--- What is needed ---
Among the entries below, one line contains "fuel m input 0;" and another contains "ds ← digit_loop NUM_FUEL val base upper;". Transcribe those two lines and every line between them, exactly.

--- Material for this exercise ---
━━━━━━━━━━━━━━━━
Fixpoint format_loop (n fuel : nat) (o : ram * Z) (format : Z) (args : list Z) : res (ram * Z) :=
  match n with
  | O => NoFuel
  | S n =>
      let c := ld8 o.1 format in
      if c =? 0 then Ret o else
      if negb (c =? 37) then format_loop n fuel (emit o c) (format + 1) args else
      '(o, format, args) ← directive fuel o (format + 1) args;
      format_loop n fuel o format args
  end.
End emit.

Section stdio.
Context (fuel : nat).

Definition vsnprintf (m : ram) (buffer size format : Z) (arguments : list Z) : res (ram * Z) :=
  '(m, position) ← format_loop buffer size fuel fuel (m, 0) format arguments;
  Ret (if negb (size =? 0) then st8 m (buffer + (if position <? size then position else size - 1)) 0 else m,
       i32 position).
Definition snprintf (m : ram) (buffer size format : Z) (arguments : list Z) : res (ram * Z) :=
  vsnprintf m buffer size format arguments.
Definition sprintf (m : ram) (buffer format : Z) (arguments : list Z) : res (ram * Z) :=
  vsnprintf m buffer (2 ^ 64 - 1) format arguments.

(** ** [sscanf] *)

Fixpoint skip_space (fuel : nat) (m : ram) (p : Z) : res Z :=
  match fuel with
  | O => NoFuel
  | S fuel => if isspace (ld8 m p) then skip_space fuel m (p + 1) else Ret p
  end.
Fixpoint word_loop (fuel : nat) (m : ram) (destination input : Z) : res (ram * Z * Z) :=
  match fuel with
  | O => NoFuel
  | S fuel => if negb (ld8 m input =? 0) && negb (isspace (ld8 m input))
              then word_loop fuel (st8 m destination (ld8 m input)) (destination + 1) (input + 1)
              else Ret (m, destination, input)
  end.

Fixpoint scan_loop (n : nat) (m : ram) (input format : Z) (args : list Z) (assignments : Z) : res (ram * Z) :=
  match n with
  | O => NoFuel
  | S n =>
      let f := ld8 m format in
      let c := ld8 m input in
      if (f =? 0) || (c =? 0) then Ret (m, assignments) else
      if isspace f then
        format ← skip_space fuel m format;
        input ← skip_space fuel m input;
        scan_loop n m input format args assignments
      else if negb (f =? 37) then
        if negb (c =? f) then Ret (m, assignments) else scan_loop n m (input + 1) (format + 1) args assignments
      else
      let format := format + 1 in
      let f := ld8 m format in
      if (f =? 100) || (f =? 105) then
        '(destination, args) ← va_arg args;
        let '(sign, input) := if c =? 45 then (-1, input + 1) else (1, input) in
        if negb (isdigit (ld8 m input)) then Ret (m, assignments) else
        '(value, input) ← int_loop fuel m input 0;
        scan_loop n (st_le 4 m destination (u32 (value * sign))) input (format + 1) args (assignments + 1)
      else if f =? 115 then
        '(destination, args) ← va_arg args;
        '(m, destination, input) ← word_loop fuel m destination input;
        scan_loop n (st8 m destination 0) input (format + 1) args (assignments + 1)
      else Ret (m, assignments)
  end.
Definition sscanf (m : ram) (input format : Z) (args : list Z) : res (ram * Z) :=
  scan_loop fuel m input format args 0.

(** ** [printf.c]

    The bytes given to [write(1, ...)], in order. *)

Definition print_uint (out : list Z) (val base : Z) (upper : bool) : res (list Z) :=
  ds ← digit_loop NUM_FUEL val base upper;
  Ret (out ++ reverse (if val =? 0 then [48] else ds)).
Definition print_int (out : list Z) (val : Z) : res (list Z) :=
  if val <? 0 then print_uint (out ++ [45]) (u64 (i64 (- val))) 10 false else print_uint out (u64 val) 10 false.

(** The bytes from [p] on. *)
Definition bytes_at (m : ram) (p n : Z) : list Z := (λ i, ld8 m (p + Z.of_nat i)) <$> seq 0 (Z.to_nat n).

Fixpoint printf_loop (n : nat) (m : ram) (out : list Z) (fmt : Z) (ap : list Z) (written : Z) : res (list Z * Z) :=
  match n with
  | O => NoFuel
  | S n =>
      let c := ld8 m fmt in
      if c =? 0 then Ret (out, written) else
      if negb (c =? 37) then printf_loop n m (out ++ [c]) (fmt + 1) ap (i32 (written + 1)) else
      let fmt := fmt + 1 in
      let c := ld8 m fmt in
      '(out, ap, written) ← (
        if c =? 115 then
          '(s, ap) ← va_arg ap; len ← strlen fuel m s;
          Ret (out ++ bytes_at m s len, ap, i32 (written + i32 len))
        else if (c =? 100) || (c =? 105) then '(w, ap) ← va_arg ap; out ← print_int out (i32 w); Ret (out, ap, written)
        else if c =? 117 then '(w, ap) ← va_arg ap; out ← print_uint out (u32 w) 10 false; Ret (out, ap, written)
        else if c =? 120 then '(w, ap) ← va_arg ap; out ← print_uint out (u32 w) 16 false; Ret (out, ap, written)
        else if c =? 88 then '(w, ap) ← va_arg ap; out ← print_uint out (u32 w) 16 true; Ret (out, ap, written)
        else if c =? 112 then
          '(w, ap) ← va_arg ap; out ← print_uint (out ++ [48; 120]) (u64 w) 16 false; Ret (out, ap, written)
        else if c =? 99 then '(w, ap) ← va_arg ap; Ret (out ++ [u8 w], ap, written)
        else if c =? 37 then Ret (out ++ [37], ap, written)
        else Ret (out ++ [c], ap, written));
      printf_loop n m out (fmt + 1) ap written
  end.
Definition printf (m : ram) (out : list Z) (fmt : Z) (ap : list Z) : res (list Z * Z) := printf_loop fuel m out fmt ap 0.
━━━━━━━━━━━━━━━━
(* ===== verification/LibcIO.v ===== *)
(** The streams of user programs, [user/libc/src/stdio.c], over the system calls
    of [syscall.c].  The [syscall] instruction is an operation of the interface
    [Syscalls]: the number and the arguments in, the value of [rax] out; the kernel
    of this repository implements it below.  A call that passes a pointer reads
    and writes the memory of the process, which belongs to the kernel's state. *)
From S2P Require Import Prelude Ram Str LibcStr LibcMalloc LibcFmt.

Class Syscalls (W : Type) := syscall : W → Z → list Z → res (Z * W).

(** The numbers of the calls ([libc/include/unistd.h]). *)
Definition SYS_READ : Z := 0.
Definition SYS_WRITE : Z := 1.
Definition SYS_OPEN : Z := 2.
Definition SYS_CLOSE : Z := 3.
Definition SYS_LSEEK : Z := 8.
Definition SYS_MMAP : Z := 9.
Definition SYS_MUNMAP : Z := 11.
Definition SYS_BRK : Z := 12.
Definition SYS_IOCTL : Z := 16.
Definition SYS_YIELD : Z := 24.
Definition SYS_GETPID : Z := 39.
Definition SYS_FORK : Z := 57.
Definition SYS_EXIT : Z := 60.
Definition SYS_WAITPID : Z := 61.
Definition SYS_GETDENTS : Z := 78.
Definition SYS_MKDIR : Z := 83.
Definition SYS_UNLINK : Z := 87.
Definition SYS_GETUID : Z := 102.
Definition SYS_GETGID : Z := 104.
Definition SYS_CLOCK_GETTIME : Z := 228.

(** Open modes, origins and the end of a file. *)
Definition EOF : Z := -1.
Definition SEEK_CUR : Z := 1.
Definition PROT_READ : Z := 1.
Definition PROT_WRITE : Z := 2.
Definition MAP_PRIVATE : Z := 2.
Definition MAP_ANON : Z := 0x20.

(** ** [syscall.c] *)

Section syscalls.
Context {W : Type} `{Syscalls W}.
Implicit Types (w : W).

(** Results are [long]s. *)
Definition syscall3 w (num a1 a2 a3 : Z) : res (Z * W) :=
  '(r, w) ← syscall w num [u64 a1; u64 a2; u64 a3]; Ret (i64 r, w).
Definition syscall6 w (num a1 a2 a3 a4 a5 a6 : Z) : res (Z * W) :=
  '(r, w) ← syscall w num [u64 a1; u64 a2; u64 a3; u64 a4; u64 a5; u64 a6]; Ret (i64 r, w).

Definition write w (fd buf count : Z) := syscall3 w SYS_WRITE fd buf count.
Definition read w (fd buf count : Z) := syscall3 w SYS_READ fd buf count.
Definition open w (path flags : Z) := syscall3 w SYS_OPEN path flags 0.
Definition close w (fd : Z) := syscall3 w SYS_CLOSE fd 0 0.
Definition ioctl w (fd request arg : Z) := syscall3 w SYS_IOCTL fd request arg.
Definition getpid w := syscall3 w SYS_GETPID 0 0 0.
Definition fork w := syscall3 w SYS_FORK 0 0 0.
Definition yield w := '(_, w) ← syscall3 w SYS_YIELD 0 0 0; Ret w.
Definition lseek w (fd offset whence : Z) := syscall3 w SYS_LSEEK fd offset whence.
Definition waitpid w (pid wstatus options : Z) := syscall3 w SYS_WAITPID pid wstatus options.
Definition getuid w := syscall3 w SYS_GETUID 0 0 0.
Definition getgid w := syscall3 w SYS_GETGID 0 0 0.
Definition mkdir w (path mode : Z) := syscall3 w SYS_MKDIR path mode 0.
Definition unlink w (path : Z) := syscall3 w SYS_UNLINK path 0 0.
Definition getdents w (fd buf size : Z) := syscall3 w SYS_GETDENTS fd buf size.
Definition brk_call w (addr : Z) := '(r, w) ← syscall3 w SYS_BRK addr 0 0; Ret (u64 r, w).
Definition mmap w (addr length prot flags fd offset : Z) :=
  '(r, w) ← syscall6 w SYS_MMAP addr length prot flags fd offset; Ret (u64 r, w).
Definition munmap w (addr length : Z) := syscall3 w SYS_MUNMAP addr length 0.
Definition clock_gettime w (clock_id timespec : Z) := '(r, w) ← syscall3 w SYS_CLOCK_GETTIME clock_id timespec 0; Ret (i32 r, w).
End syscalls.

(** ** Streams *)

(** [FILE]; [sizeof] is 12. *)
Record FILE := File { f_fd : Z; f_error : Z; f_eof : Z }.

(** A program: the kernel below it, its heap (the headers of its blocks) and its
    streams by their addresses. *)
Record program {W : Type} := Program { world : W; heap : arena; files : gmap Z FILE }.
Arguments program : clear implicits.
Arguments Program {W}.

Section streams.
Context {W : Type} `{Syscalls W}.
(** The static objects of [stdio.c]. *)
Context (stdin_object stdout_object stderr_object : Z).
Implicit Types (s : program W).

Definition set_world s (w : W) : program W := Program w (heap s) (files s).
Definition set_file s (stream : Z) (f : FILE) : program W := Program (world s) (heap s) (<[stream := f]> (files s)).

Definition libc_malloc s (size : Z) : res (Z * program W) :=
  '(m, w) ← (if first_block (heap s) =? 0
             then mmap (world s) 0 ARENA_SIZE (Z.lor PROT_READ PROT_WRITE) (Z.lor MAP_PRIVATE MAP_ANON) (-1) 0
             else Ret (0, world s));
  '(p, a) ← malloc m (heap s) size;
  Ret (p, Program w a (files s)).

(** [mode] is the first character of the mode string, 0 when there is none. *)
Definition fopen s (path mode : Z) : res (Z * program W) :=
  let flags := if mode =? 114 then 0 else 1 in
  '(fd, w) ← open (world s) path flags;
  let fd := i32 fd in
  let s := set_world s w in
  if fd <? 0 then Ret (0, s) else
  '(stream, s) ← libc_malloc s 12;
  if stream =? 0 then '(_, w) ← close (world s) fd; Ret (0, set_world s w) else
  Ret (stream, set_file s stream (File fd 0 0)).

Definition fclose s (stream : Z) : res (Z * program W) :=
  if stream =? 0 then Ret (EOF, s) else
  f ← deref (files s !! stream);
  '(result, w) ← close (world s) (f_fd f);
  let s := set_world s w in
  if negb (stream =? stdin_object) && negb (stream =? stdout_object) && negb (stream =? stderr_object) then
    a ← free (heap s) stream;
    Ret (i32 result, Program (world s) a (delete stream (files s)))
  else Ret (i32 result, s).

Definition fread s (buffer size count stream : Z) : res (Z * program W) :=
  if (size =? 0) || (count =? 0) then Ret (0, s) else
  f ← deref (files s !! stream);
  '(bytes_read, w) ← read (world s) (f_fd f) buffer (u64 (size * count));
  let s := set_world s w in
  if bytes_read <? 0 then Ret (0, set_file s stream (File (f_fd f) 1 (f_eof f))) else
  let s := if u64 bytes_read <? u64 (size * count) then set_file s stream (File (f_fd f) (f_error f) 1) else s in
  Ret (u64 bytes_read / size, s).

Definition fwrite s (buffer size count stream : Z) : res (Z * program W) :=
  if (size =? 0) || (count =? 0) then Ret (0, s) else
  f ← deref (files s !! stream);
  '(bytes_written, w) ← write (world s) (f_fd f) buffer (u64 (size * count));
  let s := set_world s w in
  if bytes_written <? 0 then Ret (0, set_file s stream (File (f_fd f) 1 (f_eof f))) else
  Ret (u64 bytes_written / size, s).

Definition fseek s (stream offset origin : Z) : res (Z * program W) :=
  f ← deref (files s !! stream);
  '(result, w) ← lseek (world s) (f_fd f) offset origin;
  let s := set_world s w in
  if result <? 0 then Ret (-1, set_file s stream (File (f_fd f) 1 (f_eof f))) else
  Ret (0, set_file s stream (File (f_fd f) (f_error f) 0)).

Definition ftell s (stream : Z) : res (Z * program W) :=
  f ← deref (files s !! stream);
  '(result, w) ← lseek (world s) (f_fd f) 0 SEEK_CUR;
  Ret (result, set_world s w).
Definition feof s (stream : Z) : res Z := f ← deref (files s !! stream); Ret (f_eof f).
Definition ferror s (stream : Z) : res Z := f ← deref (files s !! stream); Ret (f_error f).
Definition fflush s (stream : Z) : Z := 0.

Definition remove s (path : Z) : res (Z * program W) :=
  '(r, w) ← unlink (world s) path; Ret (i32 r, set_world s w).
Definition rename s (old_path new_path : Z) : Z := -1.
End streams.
━━━━━━━━━━━━━━━━
--- Reply ---
        '(value, input) ← int_loop fuel m input 0;
        scan_loop n (st_le 4 m destination (u32 (value * sign))) input (format + 1) args (assignments + 1)
      else if f =? 115 then
        '(destination, args) ← va_arg args;
        '(m, destination, input) ← word_loop fuel m destination input;
        scan_loop n (st8 m destination 0) input (format + 1) args (assignments + 1)
      else Ret (m, assignments)
  end.
Definition sscanf (m : ram) (input format : Z) (args : list Z) : res (ram * Z) :=
  scan_loop fuel m input format args 0.

(** ** [printf.c]

    The bytes given to [write(1, ...)], in order. *)

Definition print_uint (out : list Z) (val base : Z) (upper : bool) : res (list Z) :=
  ds ← digit_loop NUM_FUEL val base upper;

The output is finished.